Data to examine: Begin

Lemma X22_uniform_follows_progress_witness :
  let frames := [PointsUniforms.mkFrame 1 (8 / 10);
                 PointsUniforms.mkFrame 2 (8 / 10)] in
  let u := PointsUniforms.initial in
  PointsUniforms.uProgress (PointsUniforms.run true frames u) - 8 / 10
  = (9 / 10) ^ List.length frames * (PointsUniforms.uProgress u - 8 / 10)
  /\ Geometry.between (PointsUniforms.uProgress u) (8 / 10)
       (PointsUniforms.uProgress (PointsUniforms.run true frames u))
  /\ PointsUniforms.run false frames u = u.
Proof.
  intros frames u.
  apply (X22_uniform_follows_progress frames (8 / 10) u).
  repeat constructor.
Defined.

(** ** The star, the image crop, the instance frames *)

Section StarFacts.
Import HolyStar.

Lemma star_frame_scale (g : Group) (f : Frame) :
  0 <= delta f <= / 3 -> 0 <= progress f <= 1 ->
  1 <= scale g <= 3 / 2 ->
  exists g',
    frame (Some g) f = Some g'
    /\ 1 <= scale g' <= 3 / 2
    /\ ex (rotation g') = ex (rotation g)
    /\ ey (rotation g') = ey (rotation g) + 5 / 10 * delta f
    /\ Rabs (ez (rotation g')) <= 5 / 100.
Proof.
  intros Hd Hp Hs. eexists. split; [reflexivity|].
  cbn [scale rotation ex ey ez]. unfold MathUtils.lerp.
  split; [nra|]. split; [reflexivity|]. split; [ring|].
  apply sin_scaled. lra.
Qed.

End StarFacts.

(** X23: over any run of frames with deltas of at most a third of a second
    and a morph progress in [[0, 1]], a mounted star keeps its scale in
    [[1, 1.5]] and its tilt about x, has turned about y by half the time the
    run covers, and (after at least one frame) wobbles about z by at most
    0.05 radians. *)
Theorem X23_star_frame_invariants (frames : list HolyStar.Frame)
  (g : HolyStar.Group) :
  Forall (fun f => 0 <= HolyStar.delta f <= / 3
                   /\ 0 <= HolyStar.progress f <= 1) frames ->
  1 <= HolyStar.scale g <= 3 / 2 ->
  exists g',
    HolyStar.run frames (Some g) = Some g'
    /\ 1 <= HolyStar.scale g' <= 3 / 2
    /\ ex (HolyStar.rotation g') = ex (HolyStar.rotation g)
    /\ ey (HolyStar.rotation g')
       = ey (HolyStar.rotation g) + 5 / 10 * StarSpec.totalDelta frames
    /\ (frames <> [] -> Rabs (ez (HolyStar.rotation g')) <= 5 / 100).
Proof.
  intros H. revert g. unfold HolyStar.run.
  induction H as [| f frames [Hd Hp] Hrest IH]; intros g Hs.
  - exists g. cbn. repeat split; try lra. intros Hne. contradiction.
  - destruct (star_frame_scale g f Hd Hp Hs) as (g1 & Hstep & Hs1 & Hx1 & Hy1 & Hz1).
    destruct (IH g1 Hs1) as (g' & Hrun & Hs' & Hx' & Hy' & Hz').
    exists g'. cbn [fold_left]. rewrite Hstep.
    split; [exact Hrun|]. split; [exact Hs'|]. split; [congruence|]. split.
    + rewrite Hy', Hy1. cbn [StarSpec.totalDelta fold_right].
      fold (StarSpec.totalDelta frames). ring.
    + intros _. destruct frames as [| f2 frames2].
      * cbn in Hrun. injection Hrun as <-. exact Hz1.
      * apply Hz'. discriminate.
Qed.

Lemma X23_star_frame_invariants_witness :
  let frames := [HolyStar.mkFrame 1 (/ 60) (3 / 10);
                 HolyStar.mkFrame (61 / 60) (/ 60) (35 / 100)] in
  exists g',
    HolyStar.run frames (Some StarSpec.mounted) = Some g'
    /\ 1 <= HolyStar.scale g' <= 3 / 2
    /\ ex (HolyStar.rotation g') = ex (HolyStar.rotation StarSpec.mounted)
    /\ ey (HolyStar.rotation g')
       = ey (HolyStar.rotation StarSpec.mounted)
         + 5 / 10 * StarSpec.totalDelta frames
    /\ (frames <> [] -> Rabs (ez (HolyStar.rotation g')) <= 5 / 100).
Proof.
  intros frames.
  apply (X23_star_frame_invariants frames StarSpec.mounted).
  - repeat constructor; simpl; lra.
  - simpl. lra.
Defined.

(** X24: whatever the image's size, the picture drawn on the 512 x 512
    canvas is the largest centred square of the image: its side is the
    smaller of width and height, it lies within the image with equal margins
    on both sides of each axis, and one of its offsets is zero; without a 2D
    context the image's own source is returned instead. *)
Theorem X24_compressImage_centre_crop (img : CompressImage.Image) :
  (exists sx sy side,
      CompressImage.compressImage img true
      = CompressImage.Jpeg 512 512 sx sy side side 0 0 512 512 (7 / 10)
      /\ side = Rmin (CompressImage.width img) (CompressImage.height img)
      /\ 0 <= sx /\ 0 <= sy
      /\ sx + side + sx = CompressImage.width img
      /\ sy + side + sy = CompressImage.height img
      /\ (sx = 0 \/ sy = 0))
  /\ CompressImage.compressImage img false
     = CompressImage.Original (CompressImage.src img).
Proof.
  split; [|reflexivity].
  do 3 eexists. split; [reflexivity|]. split; [reflexivity|].
  unfold Rmin.
  destruct (Rle_dec (CompressImage.width img) (CompressImage.height img)).
  - repeat split; lra.
  - repeat split; lra.
Qed.

Section InstanceFrameFacts.

Lemma between_refl_eq (a c : R) : Geometry.between a a c -> c = a.
Proof.
  unfold Geometry.between, Rmin, Rmax. destruct (Rle_dec a a); lra.
Qed.

Lemma mathutils_lerp_between (a b t : R) :
  0 <= t <= 1 -> Geometry.between a b (MathUtils.lerp a b t).
Proof.
  intros Ht. unfold MathUtils.lerp.
  replace ((1 - t) * a + t * b) with (a + (b - a) * t) by ring.
  now apply lerp_between.
Qed.

End InstanceFrameFacts.

(** X25: a frame of a mounted gift box with a delta of at most a fifth of a
    second moves every coordinate of the box between its previous value and
    the destination's (never past it) and sets the scale to
    [scale * (1 + 0.3 progress)]; while [progress <= 0.2] each rotation
    angle moves between its previous value and the box's rest angle, and
    once [progress > 0.2] the box spins about x and y by half the delta and
    keeps its angle about z, also while it is still heading home
    ([progress <= 0.5]). *)
Theorem X25_giftBox_frame (p : GiftBox.Props) (progress delta : R)
  (st : GiftBox.State) (g : GiftBox.Group) :
  GiftBox.groupRef st = Some g -> 0 <= delta <= / 5 ->
  exists g',
    GiftBox.groupRef (GiftBox.frame p progress delta st) = Some g'
    /\ GiftBox.position g' = GiftBox.currentPos (GiftBox.frame p progress delta st)
    /\ Geometry.inBox (GiftBox.currentPos st) (GiftBox.dest p progress)
                      (GiftBox.position g')
    /\ GiftBox.groupScale g' = GiftBox.scale p * (1 + progress * (3 / 10))
    /\ (progress <= 2 / 10 ->
        Geometry.between (ex (GiftBox.rotation g)) (ex (GiftBox.rot p))
                         (ex (GiftBox.rotation g'))
        /\ Geometry.between (ey (GiftBox.rotation g)) (ey (GiftBox.rot p))
                            (ey (GiftBox.rotation g'))
        /\ Geometry.between (ez (GiftBox.rotation g)) (ez (GiftBox.rot p))
                            (ez (GiftBox.rotation g')))
    /\ (2 / 10 < progress ->
        ex (GiftBox.rotation g') = ex (GiftBox.rotation g) + delta / 2
        /\ ey (GiftBox.rotation g') = ey (GiftBox.rotation g) + delta / 2
        /\ ez (GiftBox.rotation g') = ez (GiftBox.rotation g)).
Proof.
  intros Hg Hd. unfold GiftBox.frame. rewrite Hg. cbv zeta.
  eexists. split; [reflexivity|].
  cbn [GiftBox.position GiftBox.currentPos GiftBox.groupScale GiftBox.rotation].
  split; [reflexivity|]. split; [apply vec3_lerp_inBox; lra|].
  split; [reflexivity|]. split.
  - intros Hle. rewrite (proj2 (Rgtb_false progress (2 / 10)) Hle).
    cbn [ex ey ez]. repeat split; apply mathutils_lerp_between; lra.
  - intros Hgt. rewrite (proj2 (Rgtb_true progress (2 / 10)) Hgt).
    cbn [ex ey ez]. repeat split; lra.
Qed.

Lemma X25_giftBox_frame_witness :
  let p := GiftBox.mkProps (mkVector3 1 (- 3) 2) (mkVector3 10 12 (- 9))
                           (5 / 10) (mkEuler 0 1 0) in
  let g := GiftBox.mkGroup (mkVector3 4 0 1) (mkEuler (3 / 10) 2 (1 / 10)) (5 / 10) in
  let st := GiftBox.mkState (Some g) (mkVector3 4 0 1) in
  let progress := 3 / 10 in
  let delta := / 60 in
  exists g',
    GiftBox.groupRef (GiftBox.frame p progress delta st) = Some g'
    /\ GiftBox.position g' = GiftBox.currentPos (GiftBox.frame p progress delta st)
    /\ Geometry.inBox (GiftBox.currentPos st) (GiftBox.dest p progress)
                      (GiftBox.position g')
    /\ GiftBox.groupScale g' = GiftBox.scale p * (1 + progress * (3 / 10))
    /\ (progress <= 2 / 10 ->
        Geometry.between (ex (GiftBox.rotation g)) (ex (GiftBox.rot p))
                         (ex (GiftBox.rotation g'))
        /\ Geometry.between (ey (GiftBox.rotation g)) (ey (GiftBox.rot p))
                            (ey (GiftBox.rotation g'))
        /\ Geometry.between (ez (GiftBox.rotation g)) (ez (GiftBox.rot p))
                            (ez (GiftBox.rotation g')))
    /\ (2 / 10 < progress ->
        ex (GiftBox.rotation g') = ex (GiftBox.rotation g) + delta / 2
        /\ ey (GiftBox.rotation g') = ey (GiftBox.rotation g) + delta / 2
        /\ ez (GiftBox.rotation g') = ez (GiftBox.rotation g)).
Proof.
  intros p g st progress delta.
  apply (X25_giftBox_frame p progress delta st g); [reflexivity|].
  unfold delta. lra.
Defined.

(** X26: a frame of a mounted photo panel with a delta of at most a third
    of a second moves its scale between the previous value and the target
    (2 when [progress > 0.5], else 1), so a scale in [[1, 2]] stays in
    [[1, 2]], and moves every coordinate of the panel between its previous
    value and the destination's. *)
Theorem X26_polaroid_scale_and_position (d : ParticleTree.PolaroidData)
  (camera : Vector3) (progress delta : R) (st : SinglePolaroid.State)
  (g : SinglePolaroid.Group) :
  SinglePolaroid.groupRef st = Some g -> 0 <= delta <= / 3 ->
  1 <= SinglePolaroid.groupScale g <= 2 ->
  exists g',
    SinglePolaroid.groupRef (SinglePolaroid.frame d camera progress delta st)
    = Some g'
    /\ Geometry.between (SinglePolaroid.groupScale g)
                        (if Rgtb progress (5 / 10) then 2 else 1)
                        (SinglePolaroid.groupScale g')
    /\ 1 <= SinglePolaroid.groupScale g' <= 2
    /\ Geometry.inBox (SinglePolaroid.currentPos st)
                      (SinglePolaroid.dest d progress)
                      (SinglePolaroid.position g').
Proof.
  intros Hg Hd Hs. unfold SinglePolaroid.frame. rewrite Hg. cbv zeta.
  eexists. split; [reflexivity|].
  cbn [SinglePolaroid.groupScale SinglePolaroid.position].
  assert (Hb : Geometry.between (SinglePolaroid.groupScale g)
                 (if Rgtb progress (5 / 10) then 2 else 1)
                 (MathUtils.lerp (SinglePolaroid.groupScale g)
                    (if Rgtb progress (5 / 10) then 2 else 1) (delta * 3)))
    by (apply mathutils_lerp_between; lra).
  split; [exact Hb|]. split.
  - revert Hb. unfold Geometry.between, Rmin, Rmax.
    destruct (Rgtb progress (5 / 10));
      destruct (Rle_dec (SinglePolaroid.groupScale g) _); lra.
  - apply vec3_lerp_inBox. lra.
Qed.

Data to examine: End

## Task objective
Gather from the entries above all lines that include the string "apply".

## Task response
  apply (X22_uniform_follows_progress frames (8 / 10) u).
  apply sin_scaled. lra.
      * apply Hz'. discriminate.
  apply (X23_star_frame_invariants frames StarSpec.mounted).
  now apply lerp_between.
  split; [reflexivity|]. split; [apply vec3_lerp_inBox; lra|].
    cbn [ex ey ez]. repeat split; apply mathutils_lerp_between; lra.
  apply (X25_giftBox_frame p progress delta st g); [reflexivity|].
    by (apply mathutils_lerp_between; lra).
  - apply vec3_lerp_inBox. lra.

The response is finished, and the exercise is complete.